◆ **Required work**
Please reproduce exactly the lines from the start of the records through the one containing "(at level 61, c", and nothing more.

◆ **Dataset content**
(** * Dipole length calculator

    A shallow embedding of [dipole-antennas.py] and the properties of its
    numeric core: [wavelength_m], [current_distribution], [lengths], and the
    widget callbacks [update] and [reset].

    Python's [float] and numpy's [float64] are IEEE 754 binary64; they are
    modelled by Rocq's primitive floats, whose operations are the same
    correctly rounded ones (module [F64]).  The one operation without a
    bit-exact specification is the library sine; its value on finite arguments
    is a parameter of the model.  Statements about the values of the sine
    itself (peaks and nulls of the standing wave) are made on the same program
    read over the real numbers (module [Ideal]). *)

From Stdlib Require Import ZArith List Bool String Floats Reals Lra Lia.
Import ListNotations.

Set Warnings "-inexact-float".

(** ** Exceptions

    The program's functions can end by raising; [result] records which
    exception escaped. *)

Inductive exn : Set :=
| ZeroDivisionError   (* Python: float division by zero *)
| ValueError          (* numpy: value array does not fit the mask *)
| IndexError.         (* numpy: boolean index of the wrong length *)

Inductive result (A : Type) : Type :=
| Ok (a : A)
| Raise (e : exn).

Arguments Ok {A} a.
Arguments Raise {A} e.

Definition bind {A B : Type} (c : result A) (k : A -> result B) : result B :=
  match c with
  | Ok a => k a
  | Raise e => Raise e
  end.

Notation "x <- c ;; k" := (bind c (fun x => k))
  (at level 61, c at next level, right associativity).

(** ** The numpy array operations the program uses

    One-dimensional arrays are lists.  [getmask x mask] is [x[mask]] and
    [setmask I mask vals] is the array after [I[mask] = vals], for a boolean
    [mask].  numpy refuses a mask whose length differs from the array's; in
    an assignment it broadcasts a value array of length one to every selected
    position, and otherwise wants one value per selected position. *)

Module Np.
Section Arrays.
Context {A : Type}.

Definition zeros_like (zero : A) (x : list A) : list A :=
  map (fun _ => zero) x.

Fixpoint getmask (x : list A) (mask : list bool) : result (list A) :=
  match x, mask with
  | [], [] => Ok []
  | xi :: x', b :: mask' =>
      rest <- getmask x' mask' ;;
      Ok (if b then xi :: rest else rest)
  | _, _ => Raise IndexError
  end.

(** One value for every selected position. *)
Fixpoint fillmask (I : list A) (mask : list bool) (v : A)
  : result (list A) :=
  match I, mask with
  | [], [] => Ok []
  | i :: I', b :: mask' =>
      rest <- fillmask I' mask' v ;;
      Ok ((if b then v else i) :: rest)
  | _, _ => Raise IndexError
  end.

(** The values in order, one per selected position. *)
Fixpoint putmask (I : list A) (mask : list bool) (vals : list A)
  : result (list A) :=
  match I, mask with
  | [], [] =>
      match vals with
      | [] => Ok []
      | _ :: _ => Raise ValueError
      end
  | i :: I', true :: mask' =>
      match vals with
      | v :: vals' => rest <- putmask I' mask' vals' ;; Ok (v :: rest)
      | [] => Raise ValueError
      end
  | i :: I', false :: mask' =>
      rest <- putmask I' mask' vals ;; Ok (i :: rest)
  | _, _ => Raise IndexError
  end.

Definition setmask (I : list A) (mask : list bool) (vals : list A)
  : result (list A) :=
  match vals with
  | [v] => fillmask I mask v
  | _ => putmask I mask vals
  end.
End Arrays.
End Np.

(** ** Magnitude of a binary64 number

    A finite non-zero binary64 number is [m * 2^e] for a positive mantissa
    [m]; its magnitude is the position of its leading bit, the [k] with
    [2^(k-1) <= m * 2^e < 2^k]. *)

Definition mag (m : positive) (e : Z) : Z := (Zdigits2 (Zpos m) + e)%Z.

(** ** The program over binary64 *)

Module F64.
Local Open Scope float_scope.

(** [C = 299_792_458], an [int] that Python converts exactly when it meets a
    float. *)
Definition C : float := 299792458.

(** Python's [a / b] on floats: IEEE division, except that a zero divisor
    (of either sign) raises. *)
Definition truediv (a b : float) : result float :=
  if b =? 0 then Raise ZeroDivisionError else Ok (a / b).

Definition wavelength_m (freq_mhz : float) : result float :=
  truediv C (freq_mhz * 1e6).

(** [np.pi] *)
Definition np_pi : float := 3.141592653589793.

Section Sine.
(** The platform sine on finite arguments. *)
Variable libm_sin : float -> float.

(** [np.sin]: an infinite or NaN argument gives NaN (IEEE 754 invalid
    operation, reported by numpy as a warning). *)
Definition np_sin (y : float) : float :=
  if is_finite y then libm_sin y else nan.

(** The divisor in [L_elec_lambda / 2.0] is a non-zero literal, so the
    division cannot raise. *)
Definition current_distribution (x : list float) (L_elec_lambda : float)
  : result (list float) :=
  let half := L_elec_lambda / 2 in
  let inside := map (fun xi => abs xi <=? half) x in
  let I := Np.zeros_like 0 x in
  x_inside <- Np.getmask x inside ;;
  Np.setmask I inside
    (map (fun xi => np_sin (2 * np_pi * (half - abs xi))) x_inside).

(** What the masked assignment amounts to at one position. *)
Definition current_at (half xi : float) : float :=
  if abs xi <=? half then np_sin (2 * np_pi * (half - abs xi)) else 0.
End Sine.

Definition lengths (freq_mhz vf mult : float)
  : result (float * float * float) :=
  lam <- wavelength_m freq_mhz ;;
  let L_total := mult * lam * vf in
  Ok (lam, L_total, L_total / 2).

(** Membership in the closed interval [[-1, 1]]. *)
Definition in_unit (y : float) : bool := (-1 <=? y) && (y <=? 1).

(** Defaults *)
Definition freq0 : float := 100.0.
Definition vf0 : float := 0.95.
Definition mult0 : float := 0.5.

End F64.

(** ** The widgets and callbacks

    The figure, the axes and the drawing calls have no effect on the computed
    values and are left out.  What the callbacks read is the text of the
    frequency box and the values of the two sliders; what they write is the
    plotted curve ([line.set_ydata]) and the numbers shown in the status box
    (frequency, wavelength, total length, multiplier, velocity factor, arm
    length; the [:.3f] formatting of the text is left out).

    Parameters: the Python built-ins [float], [str] and [str.strip], the
    sample axis [x = np.linspace(-1.5, 1.5, 2000)], and the coercion a slider
    applies to a value it is given (clipping to its range and rounding to its
    [valstep] grid). *)

Module Gui.
Import F64.
Local Open Scope float_scope.

Record Slider : Set := {
  valmin : float;
  valmax : float;
  valstep : float;
  valinit : float;
  val : float
}.

Record Status : Set := {
  shown_freq : float;
  shown_lam : float;
  shown_total : float;
  shown_mult : float;
  shown_vf : float;
  shown_arm : float
}.

Record State : Set := {
  tb_freq : string;
  s_vf : Slider;
  s_mult : Slider;
  ydata : list float;
  status : option Status
}.

Definition set_val (v : float) (s : Slider) : Slider :=
  {| valmin := valmin s; valmax := valmax s; valstep := valstep s;
     valinit := valinit s; val := v |}.

Definition with_text (t : string) (u : State) : State :=
  {| tb_freq := t; s_vf := s_vf u; s_mult := s_mult u;
     ydata := ydata u; status := status u |}.

Definition with_vf (s : Slider) (u : State) : State :=
  {| tb_freq := tb_freq u; s_vf := s; s_mult := s_mult u;
     ydata := ydata u; status := status u |}.

Definition with_mult (s : Slider) (u : State) : State :=
  {| tb_freq := tb_freq u; s_vf := s_vf u; s_mult := s;
     ydata := ydata u; status := status u |}.

Inductive event : Set :=
| Submit (text : string)     (* the user edits the box and presses Enter *)
| Move_vf (pos : float)      (* the user drags the VF slider to [pos] *)
| Move_mult (pos : float)    (* the user drags the length slider to [pos] *)
| Click_reset.

Section Program.
Variable libm_sin : float -> float.
(** [float(s)]; [None] is its [ValueError]. *)
Variable py_float : string -> option float.
Variable py_str : float -> string.
Variable py_strip : string -> string.
Variable x : list float.
(** [coerce valmin valmax valstep v] *)
Variable coerce : float -> float -> float -> float -> float.

Definition new_slider (vmin vmax vinit vstep : float) : Slider :=
  let v := coerce vmin vmax vstep vinit in
  {| valmin := vmin; valmax := vmax; valstep := vstep;
     valinit := v; val := v |}.

(** The [try] block of [update]: the parsed text when it parses to a value
    that is not [<= 0], and [freq0] when [float] raises or the guard does. *)
Definition read_freq (u : State) : float :=
  match py_float (py_strip (tb_freq u)) with
  | Some freq_mhz => if freq_mhz <=? 0 then freq0 else freq_mhz
  | None => freq0
  end.

(** Only the [ValueError] of the [try] block is caught: an exception of
    [current_distribution] or [lengths] would escape. *)
Definition update (u : State) : result State :=
  let freq_mhz := read_freq u in
  let vf := val (s_vf u) in
  let mult := val (s_mult u) in
  I <- current_distribution libm_sin x mult ;;
  r <- lengths freq_mhz vf mult ;;
  let '(lam, L_total, L_arm) := r in
  Ok {| tb_freq := tb_freq u; s_vf := s_vf u; s_mult := s_mult u;
        ydata := I;
        status := Some {| shown_freq := freq_mhz; shown_lam := lam;
                          shown_total := L_total; shown_mult := mult;
                          shown_vf := vf; shown_arm := L_arm |} |}.

Definition submit_freq (u : State) : result State := update u.

(** [TextBox.set_val]: nothing happens when the text is unchanged;
    otherwise the text is replaced and the submit callback runs. *)
Definition tb_set_val (t : string) (u : State) : result State :=
  if String.eqb (tb_freq u) t then Ok u else submit_freq (with_text t u).

(** [Slider.set_val] stores the value and runs the change callback;
    [Slider.reset] calls it with [valinit] when the value differs. *)
Definition s_vf_set_val (v : float) (u : State) : result State :=
  update (with_vf (set_val v (s_vf u)) u).

Definition s_mult_set_val (v : float) (u : State) : result State :=
  update (with_mult (set_val v (s_mult u)) u).

Definition s_vf_reset (u : State) : result State :=
  if val (s_vf u) =? valinit (s_vf u) then Ok u
  else s_vf_set_val (valinit (s_vf u)) u.

Definition s_mult_reset (u : State) : result State :=
  if val (s_mult u) =? valinit (s_mult u) then Ok u
  else s_mult_set_val (valinit (s_mult u)) u.

Definition reset (u : State) : result State :=
  u1 <- tb_set_val (py_str freq0) u ;;
  u2 <- s_vf_reset u1 ;;
  u3 <- s_mult_reset u2 ;;
  update u3.

(** A drag moves the slider to the coerced position when that differs
    from the current value. *)
Definition drag_vf (pos : float) (u : State) : result State :=
  let s := s_vf u in
  let v := coerce (valmin s) (valmax s) (valstep s) pos in
  if v =? val s then Ok u else s_vf_set_val v u.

◆ **Answer section**
(** * Dipole length calculator

    A shallow embedding of [dipole-antennas.py] and the properties of its
    numeric core: [wavelength_m], [current_distribution], [lengths], and the
    widget callbacks [update] and [reset].

    Python's [float] and numpy's [float64] are IEEE 754 binary64; they are
    modelled by Rocq's primitive floats, whose operations are the same
    correctly rounded ones (module [F64]).  The one operation without a
    bit-exact specification is the library sine; its value on finite arguments
    is a parameter of the model.  Statements about the values of the sine
    itself (peaks and nulls of the standing wave) are made on the same program
    read over the real numbers (module [Ideal]). *)

From Stdlib Require Import ZArith List Bool String Floats Reals Lra Lia.
Import ListNotations.

Set Warnings "-inexact-float".

(** ** Exceptions

    The program's functions can end by raising; [result] records which
    exception escaped. *)

Inductive exn : Set :=
| ZeroDivisionError   (* Python: float division by zero *)
| ValueError          (* numpy: value array does not fit the mask *)
| IndexError.         (* numpy: boolean index of the wrong length *)

Inductive result (A : Type) : Type :=
| Ok (a : A)
| Raise (e : exn).

Arguments Ok {A} a.
Arguments Raise {A} e.

Definition bind {A B : Type} (c : result A) (k : A -> result B) : result B :=
  match c with
  | Ok a => k a
  | Raise e => Raise e
  end.

Notation "x <- c ;; k" := (bind c (fun x => k))
  (at level 61, c at next level, right associativity).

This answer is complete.